As the 8bit ISA bus was superceded by the PCI bus, thus the outdated PCI needs to be phased out and a new interconnect protocol defined. The leading contender for the throne at the moment is Hypertransport.

An AMD led consortium hopes to make Hypertransport the defining interconnect protocol of the foreseeable future.

What Is Hypertransport?

Hypertransport is a point-to-point interconnect primarilly designed for speed, scaleability and the unification of the various system buses we have today. The same link can be used to retrieve data from a network card and a bank of DDR memory.

Here is an example of the typical computer bus layout as we know today:

Hypertransport would eliminate most of the bottlenecks found in today’s systems. The PCI bus as explained earlier is easily saturated with the high bandwidth peripherals in use.

In terms of speed, Hypertransport is capable (at the moment) of delivering throughputs of up to 51.2Gbps.

Using 500MHz clock rate as an example

2 (bits * 500,000,000 (Hz) = 1000,000,000 bit/s

(1000,000,000/8) / (1024*1024) = 119.2MB/s – with the ability of DDR signaling this is doubled to 238.4MB/s.

or to use Gbits (basically because it sounds more):

1000,000,000 / (1024*1024*1024) = 0.93Gbps (rounded up to 1Gbps). With the DDR signaling this is shunted up to 2Gbps.

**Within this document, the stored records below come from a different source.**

(* ===== verification/PyFloat.v ===== *)
(** Python's [float]. The models are parametric in an arithmetic
    [PyFloat F]; two instances are given.

    [binary64] is IEEE 754 double precision, Python's own arithmetic, as
    the executable specification of the standard library ([SpecFloat],
    53-bit mantissa, exponents below 1024, round to nearest even).
    [exact] is the field of rationals in canonical form: it is what the
    same code computes without rounding.

    A theorem quantified over [PyFloat] holds of the running program; a
    theorem about [exact] states what the formulas of the code compute when
    rounding is ignored. *)

From Stdlib Require Import SpecFloat QArith Qcanon Lqa.
From S2P Require Import Prelude.

Class PyFloat (F : Type) : Type := {
  fadd : F → F → F;
  fsub : F → F → F;
  fmul : F → F → F;
  fquot : F → F → F;
  flt : F → F → bool;
  feq : F → F → bool;
  (** the float nearest to the rational [n / d]: decimal literals and
      [float(n)] on an integer *)
  flit : Z → positive → F
}.

Definition fzero {F} `{PyFloat F} : F := flit 0 1.
Definition fone {F} `{PyFloat F} : F := flit 1 1.
Definition f_of_Z {F} `{PyFloat F} (z : Z) : F := flit z 1.

(** [x / y]: Python raises on a zero divisor. *)
Definition fdiv {F} `{PyFloat F} (x y : F) : res F :=
  if feq y fzero then Raise ZeroDivisionError else Ok (fquot x y).

(** [sum(l)]: a left fold from zero. *)
Definition fsum {F} `{PyFloat F} (l : list F) : F := foldl fadd fzero l.

(** [x <= y] in the order of the instance, without NaN. *)
Definition fle {F} `{PyFloat F} (x y : F) : bool := flt x y || feq x y.

(** What every instance promises of its order; the only facts about
    arithmetic that the rounding-independent theorems use. *)
Class PyFloatOrder (F : Type) `{PyFloat F} : Prop := {
  flt_asym x y : flt x y = true → flt y x = false;
  flt_zero_one : flt fzero fone = true
}.

Lemma flt_irrefl {F} `{PyFloatOrder F} x : flt x x = false.
Proof. destruct (flt x x) eqn:E; [|done]. by rewrite (flt_asym x x E) in E. Qed.

(** ** Double precision *)

Definition b64_of_Z (z : Z) : spec_float :=
  match z with
  | Z0 => S754_zero false
  | Zpos p => S754_finite false p 0
  | Zneg p => S754_finite true p 0
  end.

#[export] Instance binary64 : PyFloat spec_float := {
  fadd := SFadd 53 1024;
  fsub := SFsub 53 1024;
  fmul := SFmul 53 1024;
  fquot := SFdiv 53 1024;
  flt := SFltb;
  feq := SFeqb;
  flit n d := SFdiv 53 1024 (b64_of_Z n) (b64_of_Z (Zpos d))
}.

Lemma SFcompare_antisym x y :
  SFcompare y x = CompOpp <$> SFcompare x y.
Proof.
  assert (∀ a b, Pos.compare_cont Eq a b = Pos.compare a b) as Hcc by done.
  destruct x as [[]|[]| |[] mx ex], y as [[]|[]| |[] my ey]; simpl; try done.
  all: change (Z.compare ey ex) with (ey ?= ex)%Z; change (Z.compare ex ey) with (ex ?= ey)%Z.
  all: rewrite (Z.compare_antisym ex ey); destruct (ex ?= ey)%Z; simpl; try done.
  all: by rewrite ?Hcc, (Pos.compare_antisym mx my).
Qed.

#[export] Instance binary64_order : PyFloatOrder spec_float.
Proof.
  split.
  - simpl. unfold SFltb. intros x y. rewrite (SFcompare_antisym x y).
    by destruct (SFcompare x y) as [[]|].
  - by vm_compute.
Qed.

(** ** Exact arithmetic *)

#[export] Instance exact : PyFloat Qc := {
  fadd := Qcplus;
  fsub := Qcminus;
  fmul := Qcmult;
  fquot := Qcdiv;
  flt x y := bool_decide (x < y)%Qc;
  feq x y := bool_decide (x = y);
  flit n d := Q2Qc (n # d)
}.

#[export] Instance exact_order : PyFloatOrder Qc.
Proof.
  split.
  - simpl. intros x y Hlt%bool_decide_eq_true. apply bool_decide_eq_false. intros Hgt.
    by apply (Qclt_not_le _ _ Hlt), Qclt_le_weak.
  - by vm_compute.
Qed.

(** Linear arithmetic over [Qc]: move to [Q] and call [lra]. *)
Lemma this_add (x y : Qc) : (this (x + y)%Qc == this x + this y)%Q.
Proof. apply Qred_correct. Qed.
Lemma this_sub (x y : Qc) : (this (x - y)%Qc == this x - this y)%Q.
Proof. unfold Qcminus, Qcopp, Qcplus. simpl. by rewrite !Qred_correct. Qed.
Lemma this_opp (x : Qc) : (this (- x)%Qc == - this x)%Q.
Proof. apply Qred_correct. Qed.
Lemma this_mul (x y : Qc) : (this (x * y)%Qc == this x * this y)%Q.
Proof. apply Qred_correct. Qed.
Lemma this_inv (x : Qc) : (this (/ x)%Qc == / this x)%Q.
Proof. apply Qred_correct. Qed.
Lemma this_lit n d : (this (flit (F:=Qc) n d) == n # d)%Q.
Proof. apply Qred_correct. Qed.
Lemma this_eq (x y : Qc) : x = y → (this x == this y)%Q.
Proof. by intros ->. Qed.

Ltac to_Q :=
  unfold fzero, fone, f_of_Z in *;
  repeat match goal with
  | H : @eq Qc _ _ |- _ => apply this_eq in H
  | H : ~ (Qcle _ _) |- _ => apply Qcnot_le_lt in H
  | H : ~ (Qclt _ _) |- _ => apply Qcnot_lt_le in H
  end;
  try apply Qc_is_canon;
  change (@fadd Qc exact) with Qcplus in *; change (@fmul Qc exact) with Qcmult in *;
  change (@fsub Qc exact) with Qcminus in *;
  unfold Qcle, Qclt in *;
  repeat match goal with
  | H : context [this (?x + ?y)%Qc] |- _ => rewrite (this_add x y) in H
  | H : context [this (?x - ?y)%Qc] |- _ => rewrite (this_sub x y) in H
  | H : context [this (?x * ?y)%Qc] |- _ => rewrite (this_mul x y) in H
  | H : context [this (- ?x)%Qc] |- _ => rewrite (this_opp x) in H
  | H : context [this (@flit Qc exact ?n ?d)] |- _ => rewrite (this_lit n d) in H
  | |- context [this (?x + ?y)%Qc] => rewrite (this_add x y)
  | |- context [this (?x - ?y)%Qc] => rewrite (this_sub x y)
  | |- context [this (?x * ?y)%Qc] => rewrite (this_mul x y)
  | |- context [this (- ?x)%Qc] => rewrite (this_opp x)
  | |- context [this (@flit Qc exact ?n ?d)] => rewrite (this_lit n d)
  end.
Ltac qc_lra := to_Q; lra.
Ltac qc_nra := to_Q; nra.

(** Equality of evaluated data that contains rationals: their canonical
    forms agree although the proofs of canonicity differ. *)
Ltac qc_eq :=
  repeat match goal with
  | |- @eq Qc _ _ => apply Qc_is_canon; reflexivity
  | |- _ => progress f_equal
  end.

Lemma flt_exact_true (x y : Qc) : flt x y = true ↔ (x < y)%Qc.
Proof. apply bool_decide_eq_true. Qed.
Lemma flt_exact_false (x y : Qc) : flt x y = false ↔ (y <= x)%Qc.
Proof.
  simpl. rewrite bool_decide_eq_false. split; [apply Qcnot_lt_le|].
  intros Hle Hlt. by apply (Qclt_not_le _ _ Hlt).
Qed.
Lemma feq_exact_true (x y : Qc) : feq x y = true ↔ x = y.
Proof. apply bool_decide_eq_true. Qed.

(** The integer [n] as an exact number. *)
Lemma this_of_Z n : (this (f_of_Z (F:=Qc) n) == inject_Z n)%Q.
Proof. apply this_lit. Qed.

(** Sums over the rationals. *)
Lemma exact_add_0_r (a : Qc) : (a + fzero)%Qc = a.
Proof. qc_lra. Qed.
Lemma exact_add_0_l (a : Qc) : (fzero + a)%Qc = a.
Proof. qc_lra. Qed.

Lemma foldl_fadd_exact (l : list Qc) (a : Qc) : foldl fadd a l = (a + fsum l)%Qc.
Proof.
  unfold fsum. revert a. cut (∀ a b : Qc, foldl fadd (a + b)%Qc l = (a + foldl fadd b l)%Qc).
  { intros Hc a. rewrite <-Hc. by rewrite exact_add_0_r. }
  induction l as [|x l IH]; simpl; intros a b; [done|].
  change (@fadd Qc exact) with Qcplus. rewrite <-IH. f_equal. ring.
Qed.

Lemma fsum_nil : fsum (F:=Qc) [] = fzero.
Proof. done. Qed.
Lemma fsum_cons (x : Qc) l : fsum (x :: l) = (x + fsum l)%Qc.
Proof.
  unfold fsum at 1. simpl. rewrite foldl_fadd_exact. f_equal. apply exact_add_0_l.
Qed.
Lemma fsum_app (l k : list Qc) : fsum (l ++ k) = (fsum l + fsum k)%Qc.
Proof.
  induction l as [|x l IH]; simpl.
  - rewrite fsum_nil. qc_lra.
  - rewrite !fsum_cons, IH. ring.
Qed.
Lemma fsum_concat (ls : list (list Qc)) : fsum (concat ls) = fsum (fsum <$> ls).
Proof. induction ls as [|l ls IH]; [done|]. rewrite fmap_cons. cbn [concat]. by rewrite fsum_app, fsum_cons, IH. Qed.
Lemma fsum_perm (l k : list Qc) : l ≡ₚ k → fsum l = fsum k.
Proof. induction 1; rewrite ?fsum_cons; try congruence; try ring; done. Qed.
Lemma fsum_nonneg (l : list Qc) : Forall (λ x, fzero <= x)%Qc l → (fzero <= fsum l)%Qc.
Proof. induction 1 as [|x l Hx Hl IH]; [rewrite fsum_nil; qc_lra|]. rewrite fsum_cons. qc_lra. Qed.

(** Natural numbers as exact numbers, and division. *)
Definition Qc_of_nat (n : nat) : Qc := f_of_Z (Z.of_nat n).

Lemma Qc_of_nat_S n : Qc_of_nat (S n) = (Qc_of_nat n + fone)%Qc.
Proof.
  unfold Qc_of_nat. apply Qc_is_canon. rewrite this_add, !this_of_Z.
  unfold fone. rewrite this_lit, Nat2Z.inj_succ. unfold Z.succ. rewrite inject_Z_plus.
  change (1 # 1)%Q with (inject_Z 1). reflexivity.
Qed.

Lemma Qc_of_nat_0 : Qc_of_nat 0 = fzero.
Proof. reflexivity. Qed.

Lemma Qc_of_nat_add n m : Qc_of_nat (n + m) = (Qc_of_nat n + Qc_of_nat m)%Qc.
Proof.
  induction n as [|n IH]; simpl.
  - rewrite Qc_of_nat_0. qc_lra.
  - rewrite !Qc_of_nat_S, IH. ring.
Qed.

Lemma Qc_of_nat_mul n m : Qc_of_nat (n * m) = (Qc_of_nat n * Qc_of_nat m)%Qc.
Proof.
  induction n as [|n IH]; simpl.
  - rewrite Qc_of_nat_0. qc_nra.
  - rewrite Qc_of_nat_add, Qc_of_nat_S, IH. qc_nra.
Qed.

Lemma fsum_replicate n (x : Qc) : fsum (replicate n x) = (x * Qc_of_nat n)%Qc.
Proof.
  induction n as [|n IH]; simpl.
  - rewrite Qc_of_nat_0, fsum_nil. qc_nra.
  - rewrite fsum_cons, IH, Qc_of_nat_S. qc_nra.
Qed.

Lemma Qc_of_nat_nonneg n : (fzero <= Qc_of_nat n)%Qc.
Proof.
  induction n as [|n IH]; [rewrite Qc_of_nat_0; qc_lra|]. rewrite Qc_of_nat_S. qc_lra.
Qed.

Lemma Qc_of_nat_le n m : n ≤ m → (Qc_of_nat n <= Qc_of_nat m)%Qc.
Proof.
  intros Hle. replace m with (n + (m - n)) by lia. rewrite Qc_of_nat_add.
  pose proof (Qc_of_nat_nonneg (m - n)). qc_lra.
Qed.

Lemma Qc_of_nat_le_inv n m : (Qc_of_nat n <= Qc_of_nat m)%Qc → n ≤ m.
Proof.
  intros Hle. destruct (decide (n ≤ m)) as [|Hgt]; [done|].
  assert (S m ≤ n) as Hm%Qc_of_nat_le by lia. rewrite Qc_of_nat_S in Hm. qc_lra.
Qed.

Lemma Qc_of_nat_pos n : 0 < n → (fzero < Qc_of_nat n)%Qc.
Proof.
  destruct n as [|n]; [lia|]. intros _. rewrite Qc_of_nat_S.
  pose proof (Qc_of_nat_nonneg n). qc_lra.
Qed.

Lemma fdiv_exact (a b c : Qc) : fdiv a b = Ok c → c = (a / b)%Qc ∧ b ≠ fzero.
Proof.
  unfold fdiv. destruct (feq b fzero) eqn:E; [done|]. intros [= <-].
  split; [done|]. intros Hb. apply (proj2 (feq_exact_true _ _)) in Hb. congruence.
Qed.
Lemma elem_of_hop_charges rate prs h x :
  (h, x) ∈ hop_charges rate prs → ∃ p r hop, (p, r) ∈ prs ∧ hop ∈ pairwise p ∧ h = sorted_pair hop.
Proof.
  unfold hop_charges. intros (cs & Hcs & Hin)%list_elem_of_In%in_concat.
  apply list_elem_of_In, list_elem_of_fmap in Hcs as ([p r] & -> & Hp).
  apply list_elem_of_In, list_elem_of_fmap in Hin as (h' & [= -> ->] & Hh).
  apply list_elem_of_fmap in Hh as (hop & -> & Hhop). by exists p, r, hop.
Qed.

Lemma amounts_index_charges i ls cs e l :
  NoDup (Dict.values ls) → Dict.get ls e = Some l →
  Forall (λ c : link * Qc, is_Some (Dict.get ls c.1)) cs →
  amounts (i, l) (index_charges i ls cs) = amounts e cs.
Proof.
  intros Hnd He. unfold index_charges. induction 1 as [|[h x] cs [l' Hl'] _ IH]; [done|].
  rewrite fmap_cons, !amounts_cons, IH. simpl in Hl'. unfold link_index. cbn [fst snd].
  rewrite Hl'. simpl. f_equal. destruct (decide (h = e)) as [->|Hne].
  - rewrite decide_True by congruence. done.
  - rewrite decide_False; [done|]. intros [= ->]. apply Hne. by eapply Dict.get_inj.
Qed.

Section solved.
Context (xvar : nat → nat → res Var) (ls : dict link nat) (fs fl : list flow) (m : Model).
Context (idss : list (list nat)) (a : nat → Qc).
Hypothesis Hnd : NoDup (Dict.values ls).
Hypothesis facts : capacity_facts xvar ls fs m idss.
Hypothesis Ha : satisfies a m.
Hypothesis Hsame : Forall2 same_demand fs fl.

We see Hypertransport in today’s technology through one company’s innovation to break from the norm. NVIDIA’s nForce (and nForce2 of course) use Hypertransport as the primary interconnect offering throughputs of 800MB/s (nForce1) and 1600MB/s (nForce2). Not top speed Hypertransport but more than enough for today’s components.

VIA have validated Hypertransport for use in their upcoming K8 AMD Hammer chipsets so the future is certainly picking up for the fledgling protocol.

Roundup

Before we talk about what will come let us briefly cover what is going on at the moment.

It should have hopefully become apparent that there are many pitfalls when deciding on a new computer system, for both home users and businesses alike. As always, technical details are buried under a big pile of marketing. Minor advancements in technology that in reality, do nothing are heralded as the “next big thing”. A quick look under the surface however, shows this not to be the case.

It pains me to see users asking whether they should upgrade their VIA KT266a based motherboard to a VIA KT333 chipset because “it must be faster”, bigger numbers mean faster right?. Wrong, a balanced system means you can squeeze the most out of your setup, be it for gaming, CAD or other intensive operations. Nobody wants to spend money needlessly so read this article again, get a feel for the numbers involved and come to your own conclusions.

The Future

We covered briefly the aspects regarding future IO buses. Hypertransport and PCI-Express are on the horizion, or indeed are already here. We need the peripherals and components to make use of this additional bandwidth. At the moment it seems wherever you look, there is a bottleneck.

Hopefully in the future manufacturers will settle on fewer buses, it’s less confusing for the consumer and it also means that computers will become less complex. Take for example USB2.0 and Firewire (not covered in this article), two competing protocols that basically do the same thing. Hot-pluggable, scalable, high-bandwidth connections. Why not settle on one and stick with it?

Anyway, end of the ranting. We hope you enjoyed this article. It will be constantly updated as new technologies emerge in this ever-changing industry.

At the end of the day, this is a reference for us all.